I'm hoping someone might be able to verify my solution to the following problem:
Suppose that the series $\sum c_n z^n$ has radius of convergence $R$. Find the radius of convergence of the $\sum n^p c_n z^n$.
My solution: Let $(a_n)$ be the sequence of coefficients for the series.
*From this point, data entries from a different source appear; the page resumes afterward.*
(** X8. When the Book cannot be loaded, or the lookup itself raises, [run]
    hands the error to [rich.print] and returns normally unless rich rejects
    its text; either way no prompt is shown, no line of input is read and
    [process] is not called. *)
Theorem run_reports_load_failure
  (path : Path) (auto : bool) (function_name : string) (w : World) (e : Exception) :
  let world := fun events =>
    {| stdin := stdin w; api_book := api_book w; log := log w ++ events |} in
  (from_path path None = inl e ->
   run path auto function_name w
   = match markup_error (":cross_mark: " +:+ e) with
     | None => (inr tt, world [EvFromPath path None; EvPrint (":cross_mark: " +:+ e)])
     | Some m => (inl m, world [EvFromPath path None])
     end)
  /\ (forall book,
         from_path path None = inr book ->
         find_function book function_name = inl e ->
         run path auto function_name w
         = match markup_error (":cross_mark: " +:+ e) with
           | None =>
               (inr tt, world [EvFromPath path None; EvFindFunction function_name;
                               EvPrint (":cross_mark: " +:+ e)])
           | Some m =>
               (inl m, world [EvFromPath path None; EvFindFunction function_name])
           end).
Proof.
  cbv zeta. split.
  - intros H. rewrite CliFacts.run_handles.
    unfold Cli.run_body, Robook_from_path, mbind, M_bind, tell, lift. rewrite H.
    destruct (markup_error (":cross_mark: " +:+ e)); unfold emit;
      cbn [stdin api_book log]; rewrite <- ?app_assoc; reflexivity.
  - intros book H Hfind. rewrite CliFacts.run_handles.
    unfold Cli.run_body, Robook_from_path, book_find_function, mbind, M_bind, tell, lift.
    rewrite H. cbn [emit stdin api_book log]. rewrite Hfind.
    destruct (markup_error (":cross_mark: " +:+ e)); unfold emit;
      cbn [stdin api_book log]; rewrite <- ?app_assoc; reflexivity.
Qed.

(** X9. When the argument collection fails (the input ends before every
    parameter has its answer, or rich rejects a prompt), [run] does not call
    [process]: it hands the error to [rich.print] after the last prompt. *)
Theorem run_end_of_input_skips_process
  (path : Path) (auto : bool) (function_name : string) (w : World)
  (book : Robook) (f : Function) (e : Exception)
  (rest : list string) (events : list Event) :
  from_path path None = inr book ->
  find_function book function_name = inr (Some f) ->
  ask_values (parameters f) ∅ (stdin w)
             (log w ++ [EvFromPath path None; EvFindFunction function_name]
                ++ match parameters f with
                   | [] => []
                   | _ :: _ => [EvPrint ""]
                   end)
  = (inl e, rest, events) ->
  run path auto function_name w
  = match markup_error (":cross_mark: " +:+ e) with
    | None =>
        (inr tt,
         {| stdin := rest; api_book := api_book w;
            log := events ++ [EvPrint (":cross_mark: " +:+ e)] |})
    | Some m => (inl m, {| stdin := rest; api_book := api_book w; log := events |})
    end
  /\ batches_of (log (snd (run path auto function_name w))) = batches_of (log w).
Proof.
  intros Hbook Hfind Hask.
  pose proof (CliFacts.ask_values_events _ _ _ _ _ _ _ _ _ Hask) as [prompts Hev].
  assert (Hbody : run_body path auto function_name w
                  = (inl e, {| stdin := rest; api_book := api_book w; log := events |})).
  { unfold Cli.run_body, Robook_from_path, book_find_function, mbind, M_bind, tell, lift.
    rewrite Hbook. cbn [emit stdin api_book log]. rewrite Hfind.
    unfold collect_arguments.
    destruct (parameters f) as [|np params] eqn:Hparams; cbn [app] in Hask.
    - unfold mret, M_ret. cbn [emit stdin api_book log].
      rewrite <- !app_assoc. cbn [app]. rewrite Hask. reflexivity.
    - unfold print, tell. cbn [emit stdin api_book log].
      rewrite <- !app_assoc. cbn [app]. rewrite Hask. reflexivity. }
  assert (Hprompts : batches_of (map EvPrompt prompts) = []).
  { clear. induction prompts as [|q prompts IH]; [reflexivity | exact IH]. }
  assert (Hevents : batches_of events = batches_of (log w)).
  { rewrite Hev, !batches_of_app, Hprompts.
    destruct (parameters f); cbn; now rewrite !app_nil_r. }
  rewrite CliFacts.run_handles, Hbody.
  destruct (markup_error (":cross_mark: " +:+ e)); unfold emit;
    cbn [snd stdin api_book log]; (split; [reflexivity |]);
    rewrite ?batches_of_app, Hevents; cbn; now rewrite ?app_nil_r.
Qed.

(** X13. The flag [auto] changes nothing before [process] is called: with or
    without it, [run] shows the same prompts and hands the same batch to
    [process]. *)
Theorem auto_does_not_change_prompts
  (path : Path) (function_name : string) (w : World) :
  prompts_of (log (snd (run path true function_name w)))
  = prompts_of (log (snd (run path false function_name w)))
  /\ batches_of (log (snd (run path true function_name w)))
     = batches_of (log (snd (run path false function_name w))).
Proof.
  rewrite !CliFacts.run_handles.
  unfold Cli.run_body, Robook_from_path, book_find_function,
    mbind, M_bind, tell, lift, raise.
  destruct (from_path path None) as [e | book];
    [destruct (markup_error (":cross_mark: " +:+ e)); split; reflexivity |].
  cbn [emit stdin api_book log].
  destruct (find_function book function_name) as [e | [f |]];
    [destruct (markup_error (":cross_mark: " +:+ e)); split; reflexivity
    | | match goal with
        | |- context [markup_error ?x] => destruct (markup_error x)
        end; split; reflexivity].
  unfold collect_arguments, book_process.
  destruct (parameters f) as [|np params];
    unfold mret, M_ret, print, tell, emit, set_stdin;
    cbn [stdin api_book log negb];
    do 6 try match goal with
      | |- context [Cli.ask_values ?m ?s ?a ?b ?c ?d] =>
          destruct (Cli.ask_values m s a b c d) as [[[?|?] ?] ?]
      | |- context [process ?b ?c ?i ?r] =>
          destruct (process b c i r) as [[?|?] ?]
      | |- context [markup_error ?x] => destruct (markup_error x)
      end;
    cbn [snd stdin api_book log];
    unfold prompts_of, batches_of; rewrite ?flat_map_app; cbn [flat_map app];
    rewrite ?app_nil_r; split; reflexivity.
Qed.


(** X19. When the Book loads and translates, the text that [to_json] hands to
    [write_text], or to [rich.print] when there is no output file, is
    [json.dumps(schema, indent=2)] of the OpenAI translation; an error of
    [write_text] or a text that rich rejects leaves the command as an
    exception, and the note that the file was saved comes after the write. *)
Theorem to_json_hands_over_serialized_schema
  (path : Path) (output : option Path) (filter : option string)
  (w : World) (book : Robook) (schema : JSON) :
  from_path path filter = inr book ->
  to_openai book = inr schema ->
  let data := json_dumps schema 2 in
  let loaded := emit (EvFromPath path filter) w in
  to_json path output filter w =
  match output with
  | Some file =>
      let written := emit (EvWriteText file data) loaded in
      match write_text file data with
      | Some e => (inl e, written)
      | None =>
          match markup_error (":file_folder: saved to " +:+ file) with
          | Some m => (inl m, written)
          | None => (inr tt, emit (EvPrint (":file_folder: saved to " +:+ file)) written)
          end
      end
  | None =>
      match markup_error data with
      | Some m => (inl m, loaded)
      | None => (inr tt, emit (EvPrint data) loaded)
      end
  end.
Proof.
  intros Hbook Hschema. cbv zeta.
  unfold Cli.to_json, Robook_from_path, mbind, M_bind, tell, lift, rich_print, raise,
    print, tell.
  rewrite Hbook, Hschema. destruct output as [file |].
  - destruct (write_text file (json_dumps schema 2)); [reflexivity |].
    unfold mret, M_ret.
    destruct (markup_error (":file_folder: saved to " +:+ file)); reflexivity.
  - destruct (markup_error (json_dumps schema 2)); reflexivity.
Qed.

End Commands.


Lemma prompts_follow_parameter_order_witness :
  exists counts : list nat,
    Forall2 (fun (np : string * Param) (k : nat) =>
               1 <= k /\ (required (snd np) = false -> k = 1))
            (parameters Examples.scan) counts /\
    [EvPrompt (prompt_text "target"); EvPrompt (prompt_text "target");
     EvPrompt (prompt_text "ports")]
    = [] ++ concat (zip_with (fun (np : string * Param) (k : nat) =>
                                replicate k (EvPrompt (prompt_text (fst np))))
                             (parameters Examples.scan) counts).
Proof.
  exact (prompts_follow_parameter_order
           Doubles.closing_x_error Doubles.strip
           (parameters Examples.scan) ∅ {[ "target" := "10.0.0.1" ]}
           [" "; " 10.0.0.1"; ""; "y"] ["y"] []
           [EvPrompt (prompt_text "target"); EvPrompt (prompt_text "target");
            EvPrompt (prompt_text "ports")]
           eq_refl).
Defined.

Lemma collected_arguments_are_declared_witness :
  exists p, ("target", p) ∈ parameters Examples.scan.
Proof.
  exact (collected_arguments_are_declared
           Doubles.closing_x_error Doubles.strip
           (parameters Examples.scan) {[ "target" := "10.0.0.1" ]}
           [" "; " 10.0.0.1"; ""; "y"] ["y"] []
           [EvPrompt (prompt_text "target"); EvPrompt (prompt_text "target");
            EvPrompt (prompt_text "ports")]
           "target" "10.0.0.1" eq_refl eq_refl).
Defined.

Lemma to_json_propagates_failure_witness :
  Cli.to_json MoreExamples.unreadable (list Core.JSON) Examples.to_openai Examples.dumps
              Doubles.closing_x_error Doubles.writable
              "pages" (Some "tools.json") None (Examples.console [])
  = (inl "[Errno 13] Permission denied",
     {| stdin := []; api_book := None; log := [EvFromPath "pages" None] |}).
Proof.
  exact (to_json_propagates_failure
           MoreExamples.unreadable (list Core.JSON) Examples.to_openai Examples.dumps
           Doubles.closing_x_error Doubles.writable
           "pages" (Some "tools.json") None (Examples.console [])
           "[Errno 13] Permission denied" (or_introl eq_refl)).
Defined.

Lemma serve_does_not_start_without_book_witness :
  Cli.serve MoreExamples.unreadable "pages" None "0.0.0.0" 8000 (Examples.console [])
  = (inl "[Errno 13] Permission denied",
     {| stdin := []; api_book := None; log := [EvFromPath "pages" None] |}).
Proof.
  exact (proj1 (serve_does_not_start_without_book
                  MoreExamples.unreadable "pages" None "0.0.0.0" 8000
                  (Examples.console []) "[Errno 13] Permission denied" eq_refl)).
Defined.

Lemma run_reports_load_failure_witness :
  Cli.run MoreExamples.unreadable Examples.find_function Examples.process_impl
          Examples.repr Doubles.closing_x_error Doubles.strip
          "pages" true "ping" (Examples.console ["127.0.0.1"])
  = (inr tt,
     {| stdin := ["127.0.0.1"];
        api_book := None;
        log := [EvFromPath "pages" None;
                EvPrint ":cross_mark: [Errno 13] Permission denied"] |}).
Proof.
  exact (proj1 (run_reports_load_failure
                  MoreExamples.unreadable Examples.find_function Examples.process_impl
                  Examples.repr Doubles.closing_x_error Doubles.strip
                  "pages" true "ping" (Examples.console ["127.0.0.1"])
                  "[Errno 13] Permission denied")
               eq_refl).
Defined.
We have $(a_n) = (n^pc_n)_n$. Using the ratio test,
$$ L = \lim_{n\to\infty} \frac{a_n}{a_{n+1}} = \lim_{n \to \infty} \frac{n^p c_n}{(n+1)^pc_{n+1}} = \lim_{n\to\infty} \frac{n^p}{(n+1)^p} \cdot \lim_{n\to\infty} \frac{c_n}{c_{n+1}} = R \cdot \lim_{n\to\infty} \left(\frac{n}{n+1}\right)^p = 1. $$
Thus, the radius of convergence is $1$.
$$ \limsup_{n\to\infty}\sqrt[n]{n^p|c_n|}=\left(\lim_{n\to\infty}\sqrt[n]{n}\right)^p\limsup_{n\to\infty}\sqrt[n]{|c_n|}=1\cdot\frac{1}{R}, $$ hence the radius of convergence is $R$.